(Task description): From the following material, work out how many lines include the string "fails"; respond with the number only.
=-=-=-=-=
(** C20. Any other peer is refused with PERMISSION_DENIED, and the refusal
    leaves the service, its permits and the TPM exactly as they were. *)
Theorem unentitled_request_changes_nothing req st r st' :
  0 ≤ remaining (permits (service st)) < USIZE →
  ¬ entitled (es_kube_client (service st)) req → duplicate req st = (r, st') → no_panic r →
  ∃ s, r = Err s ∧ status_code s = Code_PermissionDenied ∧ st' = st.
Proof.
  intros Hrem Hno Hd Hp. unfold duplicate in Hd. cbv zeta in Hd.
  destruct (_ =? 0). { rewrite on_permits_restore in Hd by done. injection Hd as <- <-. eauto. }
  destruct (authorize_request (es_kube_client (service st)) req) as [name|s|] eqn:Ha.
  - destruct Hno. exists name. by apply authorize_request_ok.
  - rewrite (handle_duplicate_unauthorized _ _ s) in Hd by done.
    rewrite on_permits_restore in Hd by done. injection Hd as <- <-.
    eauto using authorize_request_err.
  - unfold handle_duplicate in Hd. cbn in Hd. rewrite Ha in Hd. cbn in Hd. by injection Hd as <- _.
Qed.

Lemma duplicate_served req st k jp :
  service_ok st k → entitled (es_kube_client (service st)) req →
  unmarshall (joiner_transport_public (message req)) = Ok jp → wrappable jp = true →
  0 < remaining (permits (service st)) < USIZE →
  run (duplicate req) st (λ resp st',
    (∃ blob, blob_for jp blob k ∧ response_of_blob blob = Ok resp) ∧
    ready (etpm st') ∧ view (etpm st') = view (etpm st) ∧
    permits (service st') =
      mkShared (remaining (permits (service st)) - 1)
        (notified (permits (service st)) || (remaining (permits (service st)) =? 1))).
Proof.
  intros Hok Hent Hu Hw Hrem. set (st1 := on_permits fetch_sub st).
  assert (service_ok st1 k) as Hok1 by (by destruct Hok).
  destruct (handle_duplicate_spec req st1 k jp Hok1 Hent Hu Hw)
    as (resp & st2 & Hh & Hs & Hr & Hv & Hb).
  unfold run, duplicate. destruct (Z.eqb_spec (remaining (permits (service st))) 0); [lia|].
  fold st1. rewrite Hh. eexists resp, _. split; [reflexivity|].
  assert (permits (service st2) = fetch_sub (permits (service st))) as Hp by (by rewrite Hs).
  destruct (_ =? 1); split_and!; try done; cbn; rewrite Hp;
    unfold notify_one, fetch_sub; cbn [remaining notified];
    by rewrite fetch_sub_1_pos, ?orb_true_r, ?orb_false_r by lia.
Qed.
Lemma duplicate_refused_joiner req st k jp :
  service_ok st k → entitled (es_kube_client (service st)) req →
  unmarshall (joiner_transport_public (message req)) = Ok jp → wrappable jp = false →
  0 < remaining (permits (service st)) < USIZE →
  fails (duplicate req) st (λ s st', status_code s = Code_Internal ∧ service st' = service st ∧
    ready (etpm st') ∧ view (etpm st') = view (etpm st)).
Proof.
  intros Hok Hent Hu Hw Hrem. set (st1 := on_permits fetch_sub st).
  assert (service_ok st1 k) as Hok1 by (by destruct Hok).
  destruct (handle_duplicate_refused req st1 k jp Hok1 Hent Hu Hw) as (s & st2 & Hh & Hs & Hr & Hv & Hc).
  unfold fails, duplicate. destruct (Z.eqb_spec (remaining (permits (service st))) 0); [lia|].
  fold st1. rewrite Hh. eexists s, _. split; [reflexivity|]. split_and!; try done.
  pose proof (f_equal service (on_permits_restore st ltac:(lia))) as Hres. fold st1 in Hres.
  cbn in *. by rewrite Hs.
Qed.

(** C21. A current node is served exactly when the TPM can wrap a key for the
    public area it sent.  With a permit left and a healthy service that holds the
    fleet key: for a storage key's public area the request succeeds, the response
    encodes a duplicate of the fleet key for exactly that area, one permit is
    used, the last one notifies the listener, and the TPM keeps nothing; for any
    other area, refused by [TPM2_LoadExternal] or by [TPM2_Duplicate], the answer
    is INTERNAL, the permit is returned, and the TPM keeps nothing either. *)
Theorem entitled_joiner_is_served req st k jp :
  service_ok st k → entitled (es_kube_client (service st)) req →
  unmarshall (joiner_transport_public (message req)) = Ok jp →
  0 < remaining (permits (service st)) < USIZE →
  (wrappable jp = true →
   run (duplicate req) st (λ resp st',
     (∃ blob, blob_for jp blob k ∧ response_of_blob blob = Ok resp) ∧
     ready (etpm st') ∧ view (etpm st') = view (etpm st) ∧
     permits (service st') =
       mkShared (remaining (permits (service st)) - 1)
         (notified (permits (service st)) || (remaining (permits (service st)) =? 1)))) ∧
  (wrappable jp = false →
   fails (duplicate req) st (λ s st', status_code s = Code_Internal ∧ service st' = service st ∧
     ready (etpm st') ∧ view (etpm st') = view (etpm st))).
Proof. eauto using duplicate_served, duplicate_refused_joiner. Qed.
=-=-=-=-=
(Output of the exercise): 3